Comprehensive analysis of long non-coding RNA expression profiles of GC-1spg cells with m6A methylation knockdown

Spermatogenesis is a complex process that requires many regulatory mechanisms to form healthy sperm. Numerous studies have also proved that m6A methylation modification and lncRNA are essential for normal spermatogenesis. However, the mutual regulation of m6A methylation and lncRNA in spermatogenesis is still unclear. In this study, we knocked down METTL3 in GC-1spg cells and found that a reduction in METTL3 increased cell proliferation. Further, we examined the lncRNA expression profiles of normal spermatogonia and spermatogonia with knocked down METTL3. We detected 30,924 lncRNAs, of which 34 were up-regulated and 77 down-regulated.

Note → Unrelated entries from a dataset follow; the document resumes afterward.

(* ===== verification/Rk817Regs.v ===== *)
(** * Registers and state of the RK817/RK809 fuel gauge

    Model of src/.../Power/Supply/rk817_battery.c, first part: the register
    fields of the chip, the interface of the kernel's regmap library they are
    accessed through, and the driver's state.

    The registers hold still during one handler but for the driver's own
    writes, so that a read is a function of the hardware state. *)

From S2P Require Import Prelude.

(** ** Register fields *)

Record reg_field := REG_FIELD { reg : Z; lsb : Z; msb : Z }.

Inductive rk817_battery_fields :=
  | ADC_SLP_RATE | BAT_CUR_ADC_EN | BAT_VOL_ADC_EN | USB_VOL_ADC_EN | TS_ADC_EN | SYS_VOL_ADC_EN
  | GG_EN | CUR_ADC_DITH_SEL | CUR_ADC_DIH_EN | CUR_ADC_CHOP_EN | CUR_ADC_CHOP_SEL
  | CUR_ADC_CHOP_VREF_EN | CUR_ADC_VCOM_SEL | CUR_ADC_VCOM_BUF_INC | CUR_ADC_VREF_BUF_INC
  | CUR_ADC_BIAS_DEC | CUR_ADC_IBIAS_SEL | VOL_ADC_EXT_VREF_EN | VOL_ADC_DITH_SEL
  | VOL_ADC_DITH_EN | VOL_ADC_CHOP_EN | VOL_ADC_CHOP_SEL | VOL_ADC_CHOP_VREF_EN
  | VOL_ADC_VCOM_SEL | VOL_ADC_VCOM_BUF_INC | VOL_ADC_VREF_BUF_INC | VOL_ADC_IBIAS_SEL
  | RLX_CUR_FILTER | TS_FUN | VOL_ADC_TSCUR_SEL | VOL_CALIB_UPD | CUR_CALIB_UPD | CUR_OUT_MOD
  | VOL_OUT_MOD | FRAME_SMP_INTERV | ADC_OFF_CAL_INTERV | RLX_SPT | OCV_UPD | RELAX_STS
  | RELAX_VOL2_UPD | RELAX_VOL1_UPD | BAT_CON | QMAX_UPD_SOFT | TERM_UPD | OCV_STS | RELAX_THRE_H
  | RELAX_THRE_L | RELAX_VOL1_H | RELAX_VOL1_L | RELAX_VOL2_H | RELAX_VOL2_L | RELAX_CUR1_H
  | RELAX_CUR1_L | RELAX_CUR2_H | RELAX_CUR2_L | OCV_THRE_VOL | OCV_VOL_H | OCV_VOL_L
  | OCV_VOL0_H | OCV_VOL0_L | OCV_CUR_H | OCV_CUR_L | OCV_CUR0_H | OCV_CUR0_L | PWRON_VOL_H
  | PWRON_VOL_L | PWRON_CUR_H | PWRON_CUR_L | OFF_CNT | Q_INIT_H3 | Q_INIT_H2 | Q_INIT_L1
  | Q_INIT_L0 | Q_PRESS_H3 | Q_PRESS_H2 | Q_PRESS_L1 | Q_PRESS_L0 | BAT_VOL_H | BAT_VOL_L
  | BAT_CUR_H | BAT_CUR_L | BAT_TS_H | BAT_TS_L | USB_VOL_H | USB_VOL_L | SYS_VOL_H | SYS_VOL_L
  | Q_MAX_H3 | Q_MAX_H2 | Q_MAX_L1 | Q_MAX_L0 | Q_TERM_H3 | Q_TERM_H2 | Q_TERM_L1 | Q_TERM_L0
  | Q_OCV_H3 | Q_OCV_H2 | Q_OCV_L1 | Q_OCV_L0 | OCV_CNT | SLEEP_CON_SAMP_CUR_H
  | SLEEP_CON_SAMP_CUR_L | CAL_OFFSET_H | CAL_OFFSET_L | VCALIB0_H | VCALIB0_L | VCALIB1_H
  | VCALIB1_L | IOFFSET_H | IOFFSET_L | BAT_R0 | SOC_REG0 | SOC_REG1 | SOC_REG2 | REMAIN_CAP_REG2
  | REMAIN_CAP_REG1 | REMAIN_CAP_REG0 | NEW_FCC_REG2 | NEW_FCC_REG1 | NEW_FCC_REG0 | RESET_MODE
  | FG_INIT | HALT_CNT_REG | CALC_REST_REGL | CALC_REST_REGH | VOL_ADC_B3 | VOL_ADC_B2
  | VOL_ADC_B1 | VOL_ADC_B0 | VOL_ADC_K3 | VOL_ADC_K2 | VOL_ADC_K1 | VOL_ADC_K0 | BAT_EXS
  | CHG_STS | BAT_OVP_STS | CHRG_IN_CLAMP | CHIP_NAME_H | CHIP_NAME_L | PLUG_IN_STS.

The results of the MeRIP-qPCR experiment showed that ENSMUST00000186472, MSTRG.8019.3 and ENSMUST00000202148 had m6A methylation sites and were regulated by METTL3. We constructed ceRNA networks for these 3 lncRNAs. And we identified that these 3 lncRNAs might act as miRNA sponges to regulate some genes related to spermatogenesis. This study focuses on exploring the regulatory mechanisms of m6A methylation on lncRNAs in spermatogonia and provides some epigenetic theories for sub-sequent studies on the expression mechanisms of lncRNAs.